What is RSU in Box 14 of w2?
Emma Jordan
Published Feb 24, 2026
Restricted stock units (RSUs) are company shares granted to employees. RSUs on Form W-2 indicate that shares have been delivered to you, which usually happens after vesting. RSUs appear in Box 14 of your W-2. They are already included in your total wages, which appear in Box 1.
Are stock options or RSU better?
Stock options are typically better for early-stage, high-growth startups. RSUs are generally more common for companies that are late-stage and/or have liquid stock.
Do companies give RSU every year?
Companies typically grant RSU awards (or other types or equity awards) to certain employees annually as part of their total compensation package.
Which is better RSUs or stock options for startup employees?
RSU or stock options are both good employee compensation incentives. With stock options, the stock option could expire worthless if during the exercise period the market price of the stock stays below the strike price. Why would the holder pay more than the market price to buy the share? Generally, RSUs on the other hand have some value.
How are restricted stock and RSU benefits taxed?
In principle, the restricted stock and RSU benefits, if reimbursed to the parent company for the cost of such benefits, should be a deductible expense for the subsidiary’s income tax purposes.
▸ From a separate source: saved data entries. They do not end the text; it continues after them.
(** C3, amended. When the exchange of a check that passed validation fails
    (the [fetch] rejects with [e], or the response is not ok, which counts
    as the error [HTTP error! status: <status>]), no display record is
    shown and the history is left as it was: the failure is reported as the
    error message [Failed to check website: <message>. Please try again.]
    and the loading flag is cleared. *)
Theorem checkWebsite_failure_reported
    (P : Platform) (R : Revision) (urlOverride : option jsstring) (st : State)
    (u : jsstring) (e : JsError) :
  string_truthy (trimmedTarget urlOverride st) = true ->
  validateUrl P (trimmedTarget urlOverride st) = Some u ->
  fetch P (backendUrl R) (requestInit P u) = FetchRejects e
  \/ (exists response,
        fetch P (backendUrl R) (requestInit P u) = FetchResolves response
        /\ Response.ok response = false
        /\ e = httpError (Response.status response)) ->
  status (stateAfter P R urlOverride st) = None
  /\ history (stateAfter P R urlOverride st) = history st
  /\ error (stateAfter P R urlOverride st)
     = js "Failed to check website: " ++ message e ++ js ". Please try again."
  /\ loading (stateAfter P R urlOverride st) = false
  /\ existsb isRecordSet (effectsOf P R urlOverride st) = false
  /\ existsb isHistoryUpdate (effectsOf P R urlOverride st) = false.
Proof.
  intros H Hv Hfails.
  assert (Hattempt : snd (attempt P R u) = inl e).
  { destruct Hfails as [Hf | [response [Hf [Hok ->]]]].
    - now apply attempt_fetch_rejects.
    - now apply attempt_not_ok. }
  rewrite (stateAfter_failure P R urlOverride st H Hv Hattempt).
  destruct (records_of_failure P R urlOverride st H Hv Hattempt) as [Hrec Hhist].
  repeat split; assumption.
Qed.

Lemma checkWebsite_failure_reported_witness :
  status (stateAfter Sample.serverError quick_links (Some (js "github.com")) initialState)
    = None
  /\ history (stateAfter Sample.serverError quick_links (Some (js "github.com")) initialState)
     = []
  /\ error (stateAfter Sample.serverError quick_links (Some (js "github.com")) initialState)
     = js "Failed to check website: HTTP error! status: 500. Please try again.".
Proof.
  destruct (@checkWebsite_failure_reported Sample.serverError quick_links
              (Some (js "github.com")) initialState (js "https://github.com")
              (httpError 500)) as [Hstatus [Hhistory [Herror _]]].
  - reflexivity.
  - reflexivity.
  - right. eexists. repeat split; reflexivity.
  - split; [exact Hstatus | split; [exact Hhistory |]].
    rewrite Herror. reflexivity.
Defined.

(** C5 as the specification states it fails: the response is ok and its
    body is the JSON text [null], yet no display record is set; reading
    [data.status] throws and the check ends with an error message. *)
Lemma null_body_not_mapped :
  string_truthy (trimmedTarget None Sample.typed) = true
  /\ validateUrl Sample.nullBody (trimmedTarget None Sample.typed)
     = Some (js "https://google.com")
  /\ fetch Sample.nullBody (backendUrl App_jsx)
       (requestInit Sample.nullBody (js "https://google.com"))
     = Sample.respond true 200 (JsonResolves JNull)
  /\ status (stateAfter Sample.nullBody App_jsx None Sample.typed) = None
  /\ error (stateAfter Sample.nullBody App_jsx None Sample.typed)
     = failureMessage (mkError (js "Cannot read properties of null (reading 'status')"))
  /\ ~ (exists record,
          status (stateAfter Sample.nullBody App_jsx None Sample.typed) = Some record).
Proof.
  repeat (split; [reflexivity |]).
  intros [record Hshown]. discriminate Hshown.
Qed.

(** C5, amended. When the exchange of a check succeeds with a body other
    than [null] (the response is ok and its body parses as JSON to a value
    that is not [null]), the status becomes a display record with exactly
    the fields [url], [status], [responseTime], [timestamp], [statusCode]
    and [message], in this order, whose [url] is the normalised URL that
    was submitted and whose [timestamp] is the time of the mapping. *)
Theorem checkWebsite_maps_response
    (P : Platform) (R : Revision) (urlOverride : option jsstring) (st : State)
    (u : jsstring) (response : Response.t) (data : Json) :
  string_truthy (trimmedTarget urlOverride st) = true ->
  validateUrl P (trimmedTarget urlOverride st) = Some u ->
  fetch P (backendUrl R) (requestInit P u) = FetchResolves response ->
  Response.ok response = true ->
  Response.json response = JsonResolves data ->
  data <> JNull ->
  exists record,
    status (stateAfter P R urlOverride st) = Some record
    /\ keys record = displayFields
    /\ lookup (js "url") record = Some (str u)
    /\ lookup (js "timestamp") record = Some (str (Date_toISOString P))
    /\ record = recordOf P u data.
Proof.
  intros H Hv Hf Hok Hjson Hdata.
  exists (recordOf P u data).
  rewrite (stateAfter_success P R urlOverride st H Hv (result := recordOf P u data)).
  - repeat split; reflexivity.
  - rewrite (attempt_body P R u Hf Hok Hjson). destruct data; congruence.
Qed.

Lemma checkWebsite_maps_response_witness :
  exists record,
    status (stateAfter Sample.up App_jsx None Sample.typed) = Some record
    /\ keys record = displayFields
    /\ lookup (js "url") record = Some (str (js "https://google.com"))
    /\ lookup (js "timestamp") record = Some (str (Date_toISOString Sample.up))
    /\ record = recordOf Sample.up (js "https://google.com") Sample.upBody.
Proof.
  apply (@checkWebsite_maps_response Sample.up App_jsx None Sample.typed
           (js "https://google.com")
           {| Response.ok := true; Response.status := 200;
              Response.json := JsonResolves Sample.upBody |} Sample.upBody);
    try reflexivity.
  discriminate.
Defined.



(** ** The bounded history *)

Lemma firstn_app_firstn {A : Type} (older : list A) (e : A) (newer : list A) (n k : nat) :
  k <= S n ->
  firstn k (newer ++ e :: firstn n older) = firstn k (newer ++ e :: older).
Proof.
  revert k. induction newer as [|a newer IH]; intros [|k] Hk; simpl; try reflexivity.
  - f_equal. rewrite firstn_firstn. f_equal. lia.
  - f_equal. apply IH. lia.
Qed.

#[local] Arguments firstn : simpl never.

(** A successful check passed validation and its [try] block built a
    record. *)
Lemma successful_inv (P : Platform) (R : Revision) (urlOverride : option jsstring)
    (st : State) :
  successful P R urlOverride st = true ->
  exists result, stateAfter P R urlOverride st = succeededState P urlOverride st result.
Proof.
  unfold successful. intros Hs.
  destruct (run_cases P R urlOverride st)
    as [[H Hrun] | [[H [Hv Hrun]] | [u [H [Hv Hrun]]]]].
  - unfold effectsOf in Hs. rewrite Hrun in Hs. discriminate Hs.
  - unfold effectsOf in Hs. rewrite Hrun in Hs. discriminate Hs.
  - destruct (snd (attempt P R u)) as [e|result] eqn:Hattempt.
    + destruct (records_of_failure P R urlOverride st H Hv Hattempt) as [Hnone _].
      congruence.
    + exists result. exact (stateAfter_success P R urlOverride st H Hv Hattempt).
Qed.

Lemma history_bounded_step (P : Platform) (R : Revision) (urlOverride : option jsstring)
    (st : State) :
  List.length (history st) <= 5 ->
  List.length (history (stateAfter P R urlOverride st)) <= 5.
Proof.
  intros Hlen. unfold stateAfter.
  destruct (run_cases P R urlOverride st)
    as [[H Hrun] | [[H [Hv Hrun]] | [u [H [Hv Hrun]]]]]; rewrite Hrun;
    cbn [snd component]; try exact Hlen.
  destruct (snd (attempt P R u)) as [e|result]; [exact Hlen |].
  unfold settledState, succeededState. cbn [history List.length].
  rewrite length_firstn. lia.
Qed.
However, exchange control approvals generally are required for such reimbursement arrangement.
How are restricted stock units different from stock options?
1 Restricted stock units (RSUs) are a form of stock-based employee compensation. 2 RSUs are restricted during a vesting period that may last several years, during which time they cannot be sold. 3 Unlike stock options or warrants which may expire worthless, RSUs will always have some value based on the underlying shares.
How are RSU and ESOPs related to income tax?
The gain/profit made are subject to typical risks, which are faced by the stock market. RSUs – Since, no amount if paid by the employee to acquire the company shares, the market value of the shares on the date of vesting, is considered as income.